Le Niger restreint l’accès aux médias français pour préserver l’ordre public
Le régime militaire du Niger, installé à la suite du coup d’État de juillet 2023 et affichant une position critique envers les nations occidentales, notamment la France, a récemment annoncé la suspension d’une dizaine de médias français. Cette décision, communiquée le vendredi 8 mai via la télévision nationale, est justifiée par la diffusion de contenus jugés « susceptibles de mettre gravement en péril l’ordre public, l’unité nationale, la cohésion sociale et la stabilité des institutions de la République ». Parmi les entités ciblées figurent des noms bien connus tels que France 24, Radio France Internationale (RFI), France Afrique Média, LSI Africa, l’Agence France-Presse (AFP), TV5 Monde, TF1 Info, Jeune Afrique et Mediapart. Cette action s’inscrit dans l’actualité Afrique de l’Ouest, marquant un tournant dans les relations avec le continent africain.
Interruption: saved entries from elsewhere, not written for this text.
(** A search for the games of a user never touches the game: the board, the
    PGN text, the move list and the index are as before.  With no username
    nothing happens and nothing is requested; a response that is not a
    success shows the fixed message and keeps the list of games and the
    selector as they were. *)
Theorem handleLichessSearch_outcome s (response : FetchOutcome) :
  (game (dispatch (LichessSearch response) s) = game s
   /\ pgn (dispatch (LichessSearch response) s) = pgn s
   /\ moveHistory (dispatch (LichessSearch response) s) = moveHistory s
   /\ currentMoveIndex (dispatch (LichessSearch response) s)
      = currentMoveIndex s)
  /\ (username s = js "" ->
      dispatch (LichessSearch response) s = s
      /\ requests (LichessSearch response) s = [])
  /\ (forall body,
      username s <> js "" -> response = FetchResponse false body ->
      dispatch (LichessSearch response) s
      = (s |> setError (Some (js "Lichess user not found or private."))
           |> setIsSearchingLichess false)).
Proof.
  unfold dispatch, requests. simpl. unfold handleLichessSearch.
  destruct (username s) as [|c r] eqn:U; simpl.
  - rewrite render_same_pgn by reflexivity. repeat split.
    intros body H. now elim H.
  - split; [|split].
    + destruct (fetchRecentLichessGames response);
        rewrite render_same_pgn by reflexivity; repeat split.
    + discriminate.
    + intros body _ ->. simpl. rewrite render_same_pgn by reflexivity.
      now destruct s.
Qed.


End SessionBehaviour.

(* ================================================================== *)
(** * The invariants and the outcomes on concrete sessions *)
(* ================================================================== *)

Lemma reachable_index_in_range_witness :
  index_in_range (run_actions replayed_first_move initial_state).
Proof.
  apply reachable_index_in_range.
  apply reachable_run_actions, reachable_initial.
Defined.

Lemma reachable_history_matches_pgn_witness :
  moveHistory at_first_move = Chess.history (Script.mkGame 0 3).
Proof.
  apply reachable_history_matches_pgn.
  - repeat apply reachable_run_actions. apply reachable_initial.
  - vm_compute. discriminate.
  - vm_compute. reflexivity.
Defined.

Lemma navigation_within_history_witness :
  (-1 <= 1)%Z
  /\ forall i, (i < Z.to_nat (1 + 1))%nat ->
               nth_error (Chess.history (Script.mkGame 0 3)) i <> None.
Proof.
  apply (@navigation_within_history _ _ at_first_move NextMove).
  - repeat apply reachable_run_actions. apply reachable_initial.
  - vm_compute. reflexivity.
  - vm_compute. reflexivity.
  - vm_compute. discriminate.
  - vm_compute. reflexivity.
Defined.

Lemma reachable_idle_witness : idle spoiled.
Proof.
  apply reachable_idle.
  repeat apply reachable_run_actions. apply reachable_initial.
Defined.

Lemma chatMessages_append_only_witness :
  exists added,
    chatMessages (dispatch (SendChat (Throw (Error "Failed to fetch"))) asking)
    = chatMessages asking ++ added
    /\ (List.length added <= 2)%nat.
Proof.
  apply chatMessages_append_only. discriminate.
Defined.

Lemma analysis_kept_witness :
  analysis (dispatch (PgnUpload (Some (js "1. e4 e5 2. Nf3"))) analysed)
  = analysis analysed.
Proof.
  apply analysis_kept; [discriminate|intros response; discriminate].
Defined.

Lemma handlePgnUpload_outcome_witness :
  dispatch (PgnUpload (Some (js "1. e4 e5"))) uploaded
  = (uploaded |> setPgn (js "1. e4 e5") |> setInputMode pgn_mode
       |> setMoveHistory [js "e4"; js "e5"] |> setCurrentMoveIndex 1
       |> setGame (Script.mkGame 0 2))
  /\ dispatch (PgnUpload (Some (js "1. e9"))) uploaded
     = (uploaded |> setPgn (js "1. e9") |> setInputMode pgn_mode
          |> setError (Some (js "Invalid PGN data."))).
Proof.
  split.
  - apply (proj1 (@handlePgnUpload_outcome _ _ uploaded (js "1. e4 e5")
                    ltac:(discriminate) ltac:(vm_compute; discriminate))
             (Script.mkGame 0 2)).
    vm_compute. reflexivity.
  - apply (proj2 (@handlePgnUpload_outcome _ _ uploaded (js "1. e9")
                    ltac:(discriminate) ltac:(vm_compute; discriminate))).
    vm_compute. reflexivity.
Defined.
L’Observatoire national de la communication (ONC) a précisé que cette mesure prend effet « immédiatement » et englobe tous les canaux de diffusion : bouquets satellitaires, réseaux câblés, plateformes numériques, sites internet et applications mobiles. Il est à noter que RFI et France 24 avaient déjà été coupées peu après le putsch, et la radio britannique BBC avait subi une suspension similaire en décembre 2024. Cette Afrique subsaharienne info met en lumière une tendance croissante de régulation médiatique dans la région.
Cette initiative nigérienne fait écho à des actions similaires menées par ses alliés. Le Burkina Faso, membre de l’Alliance des États du Sahel (AES) aux côtés du Niger et du Mali, avait également interdit la diffusion de TV5 Monde mardi, après avoir déjà suspendu plusieurs autres médias occidentaux. L’Afrique solidaire actualité régionale montre une convergence des politiques médiatiques dans ces pays. La décision intervient par ailleurs quelques jours avant un sommet crucial au Kenya entre la France et plusieurs pays africains, soulignant les tensions diplomatiques actuelles et la complexité de la solidarité africaine face aux influences extérieures.